* TASK STATEMENT
Since only part of the material below is wanted, output exactly the lines from the one with "(** * Engine.v: the" up to and including the one with "Definition engine_newstate : engine".

* EXERCISE MATERIAL

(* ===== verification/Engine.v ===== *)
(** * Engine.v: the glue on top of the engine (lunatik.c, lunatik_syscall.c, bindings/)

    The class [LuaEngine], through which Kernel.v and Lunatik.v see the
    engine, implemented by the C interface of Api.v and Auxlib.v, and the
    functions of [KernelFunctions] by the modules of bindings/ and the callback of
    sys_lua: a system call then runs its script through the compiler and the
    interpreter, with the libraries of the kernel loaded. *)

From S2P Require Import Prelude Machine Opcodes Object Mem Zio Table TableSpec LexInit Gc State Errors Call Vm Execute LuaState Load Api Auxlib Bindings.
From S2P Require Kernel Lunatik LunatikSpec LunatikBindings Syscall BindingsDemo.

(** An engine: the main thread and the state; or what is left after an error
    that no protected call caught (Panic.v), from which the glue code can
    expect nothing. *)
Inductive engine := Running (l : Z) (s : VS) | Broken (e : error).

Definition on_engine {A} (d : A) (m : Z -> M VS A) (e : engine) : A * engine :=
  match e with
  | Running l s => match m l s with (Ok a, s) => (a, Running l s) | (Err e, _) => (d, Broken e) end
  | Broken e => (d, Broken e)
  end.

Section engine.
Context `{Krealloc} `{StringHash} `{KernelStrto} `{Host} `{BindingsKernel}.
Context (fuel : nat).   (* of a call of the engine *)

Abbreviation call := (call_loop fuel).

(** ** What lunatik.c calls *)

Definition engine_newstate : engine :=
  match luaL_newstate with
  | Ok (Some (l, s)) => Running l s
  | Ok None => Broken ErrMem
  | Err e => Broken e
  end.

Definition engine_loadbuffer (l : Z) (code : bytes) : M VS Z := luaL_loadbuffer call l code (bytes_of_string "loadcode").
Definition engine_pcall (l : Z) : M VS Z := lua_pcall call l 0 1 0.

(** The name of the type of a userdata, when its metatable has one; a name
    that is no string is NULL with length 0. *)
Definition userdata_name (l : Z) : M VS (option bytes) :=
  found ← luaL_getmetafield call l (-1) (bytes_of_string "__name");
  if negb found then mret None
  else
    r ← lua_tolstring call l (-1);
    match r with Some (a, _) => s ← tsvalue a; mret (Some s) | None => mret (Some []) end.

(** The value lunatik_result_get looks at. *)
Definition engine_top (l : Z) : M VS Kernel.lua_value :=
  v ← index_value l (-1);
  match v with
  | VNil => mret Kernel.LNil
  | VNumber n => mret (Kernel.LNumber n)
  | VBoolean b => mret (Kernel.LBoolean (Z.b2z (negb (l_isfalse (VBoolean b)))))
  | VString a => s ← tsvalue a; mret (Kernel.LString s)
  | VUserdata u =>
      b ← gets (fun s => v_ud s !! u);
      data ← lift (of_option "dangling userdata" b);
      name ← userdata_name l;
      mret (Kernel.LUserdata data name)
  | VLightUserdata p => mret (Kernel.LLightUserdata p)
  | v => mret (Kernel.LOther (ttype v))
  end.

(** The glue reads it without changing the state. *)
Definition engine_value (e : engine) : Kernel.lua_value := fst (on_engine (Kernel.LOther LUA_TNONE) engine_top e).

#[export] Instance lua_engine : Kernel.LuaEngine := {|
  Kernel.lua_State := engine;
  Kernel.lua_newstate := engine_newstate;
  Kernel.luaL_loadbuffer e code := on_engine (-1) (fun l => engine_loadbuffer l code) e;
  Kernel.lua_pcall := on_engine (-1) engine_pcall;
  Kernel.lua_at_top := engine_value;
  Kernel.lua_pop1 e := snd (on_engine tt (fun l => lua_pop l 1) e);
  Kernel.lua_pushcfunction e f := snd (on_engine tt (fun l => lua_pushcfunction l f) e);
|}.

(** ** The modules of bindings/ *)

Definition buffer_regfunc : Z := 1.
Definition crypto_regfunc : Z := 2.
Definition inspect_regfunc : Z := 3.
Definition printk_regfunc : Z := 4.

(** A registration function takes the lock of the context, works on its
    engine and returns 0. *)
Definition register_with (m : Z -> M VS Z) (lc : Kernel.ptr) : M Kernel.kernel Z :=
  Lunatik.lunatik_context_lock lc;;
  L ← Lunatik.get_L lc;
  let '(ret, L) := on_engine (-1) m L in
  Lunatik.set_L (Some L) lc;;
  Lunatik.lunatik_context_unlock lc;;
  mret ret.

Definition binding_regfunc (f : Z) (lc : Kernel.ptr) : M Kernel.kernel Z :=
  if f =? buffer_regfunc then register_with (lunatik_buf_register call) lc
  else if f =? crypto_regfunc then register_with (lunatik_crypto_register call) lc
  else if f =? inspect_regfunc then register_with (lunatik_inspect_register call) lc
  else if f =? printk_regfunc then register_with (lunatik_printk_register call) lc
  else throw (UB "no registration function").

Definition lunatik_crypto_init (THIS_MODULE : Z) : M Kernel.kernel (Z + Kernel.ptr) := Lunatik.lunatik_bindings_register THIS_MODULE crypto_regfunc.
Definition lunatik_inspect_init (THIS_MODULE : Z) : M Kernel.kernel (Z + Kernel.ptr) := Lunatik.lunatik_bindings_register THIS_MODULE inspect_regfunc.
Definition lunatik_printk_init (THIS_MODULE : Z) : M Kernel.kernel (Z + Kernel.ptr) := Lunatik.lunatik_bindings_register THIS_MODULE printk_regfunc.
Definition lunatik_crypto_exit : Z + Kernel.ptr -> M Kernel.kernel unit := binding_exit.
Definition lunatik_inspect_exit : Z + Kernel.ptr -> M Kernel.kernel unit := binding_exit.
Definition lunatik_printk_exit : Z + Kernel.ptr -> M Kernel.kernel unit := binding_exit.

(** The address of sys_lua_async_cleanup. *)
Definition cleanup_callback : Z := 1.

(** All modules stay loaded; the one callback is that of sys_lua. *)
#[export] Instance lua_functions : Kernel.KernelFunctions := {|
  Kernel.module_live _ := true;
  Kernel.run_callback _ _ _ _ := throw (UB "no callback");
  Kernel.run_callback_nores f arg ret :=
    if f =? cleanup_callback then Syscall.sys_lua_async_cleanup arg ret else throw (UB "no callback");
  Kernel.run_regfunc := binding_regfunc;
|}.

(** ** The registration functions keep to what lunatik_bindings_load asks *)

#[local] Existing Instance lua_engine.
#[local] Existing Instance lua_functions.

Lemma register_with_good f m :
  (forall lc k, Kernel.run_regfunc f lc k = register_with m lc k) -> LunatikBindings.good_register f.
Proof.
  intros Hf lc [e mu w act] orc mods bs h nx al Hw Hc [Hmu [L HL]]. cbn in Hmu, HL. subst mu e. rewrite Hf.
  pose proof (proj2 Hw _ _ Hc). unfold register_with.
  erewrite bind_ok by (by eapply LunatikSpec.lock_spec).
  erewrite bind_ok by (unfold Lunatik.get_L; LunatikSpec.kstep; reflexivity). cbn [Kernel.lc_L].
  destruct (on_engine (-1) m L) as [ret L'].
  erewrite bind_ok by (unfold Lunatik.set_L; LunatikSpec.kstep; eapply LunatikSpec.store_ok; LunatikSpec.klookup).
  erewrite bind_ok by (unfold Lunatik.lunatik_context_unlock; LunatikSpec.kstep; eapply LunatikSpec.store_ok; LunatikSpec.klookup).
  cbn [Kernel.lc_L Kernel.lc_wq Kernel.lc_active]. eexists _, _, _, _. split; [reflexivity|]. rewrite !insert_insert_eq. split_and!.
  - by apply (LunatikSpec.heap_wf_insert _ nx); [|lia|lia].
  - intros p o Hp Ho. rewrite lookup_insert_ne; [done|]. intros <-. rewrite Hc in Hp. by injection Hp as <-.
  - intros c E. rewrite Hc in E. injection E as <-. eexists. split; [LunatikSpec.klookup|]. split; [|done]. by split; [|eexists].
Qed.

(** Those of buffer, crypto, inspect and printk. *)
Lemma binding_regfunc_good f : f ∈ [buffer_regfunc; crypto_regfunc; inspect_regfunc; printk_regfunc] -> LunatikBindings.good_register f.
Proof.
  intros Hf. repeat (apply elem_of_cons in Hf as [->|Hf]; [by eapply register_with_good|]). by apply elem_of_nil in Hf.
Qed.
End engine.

* TASK RESULT
(** * Engine.v: the glue on top of the engine (lunatik.c, lunatik_syscall.c, bindings/)

    The class [LuaEngine], through which Kernel.v and Lunatik.v see the
    engine, implemented by the C interface of Api.v and Auxlib.v, and the
    functions of [KernelFunctions] by the modules of bindings/ and the callback of
    sys_lua: a system call then runs its script through the compiler and the
    interpreter, with the libraries of the kernel loaded. *)

From S2P Require Import Prelude Machine Opcodes Object Mem Zio Table TableSpec LexInit Gc State Errors Call Vm Execute LuaState Load Api Auxlib Bindings.
From S2P Require Kernel Lunatik LunatikSpec LunatikBindings Syscall BindingsDemo.

(** An engine: the main thread and the state; or what is left after an error
    that no protected call caught (Panic.v), from which the glue code can
    expect nothing. *)
Inductive engine := Running (l : Z) (s : VS) | Broken (e : error).

Definition on_engine {A} (d : A) (m : Z -> M VS A) (e : engine) : A * engine :=
  match e with
  | Running l s => match m l s with (Ok a, s) => (a, Running l s) | (Err e, _) => (d, Broken e) end
  | Broken e => (d, Broken e)
  end.

Section engine.
Context `{Krealloc} `{StringHash} `{KernelStrto} `{Host} `{BindingsKernel}.
Context (fuel : nat).   (* of a call of the engine *)

Abbreviation call := (call_loop fuel).

(** ** What lunatik.c calls *)

Definition engine_newstate : engine :=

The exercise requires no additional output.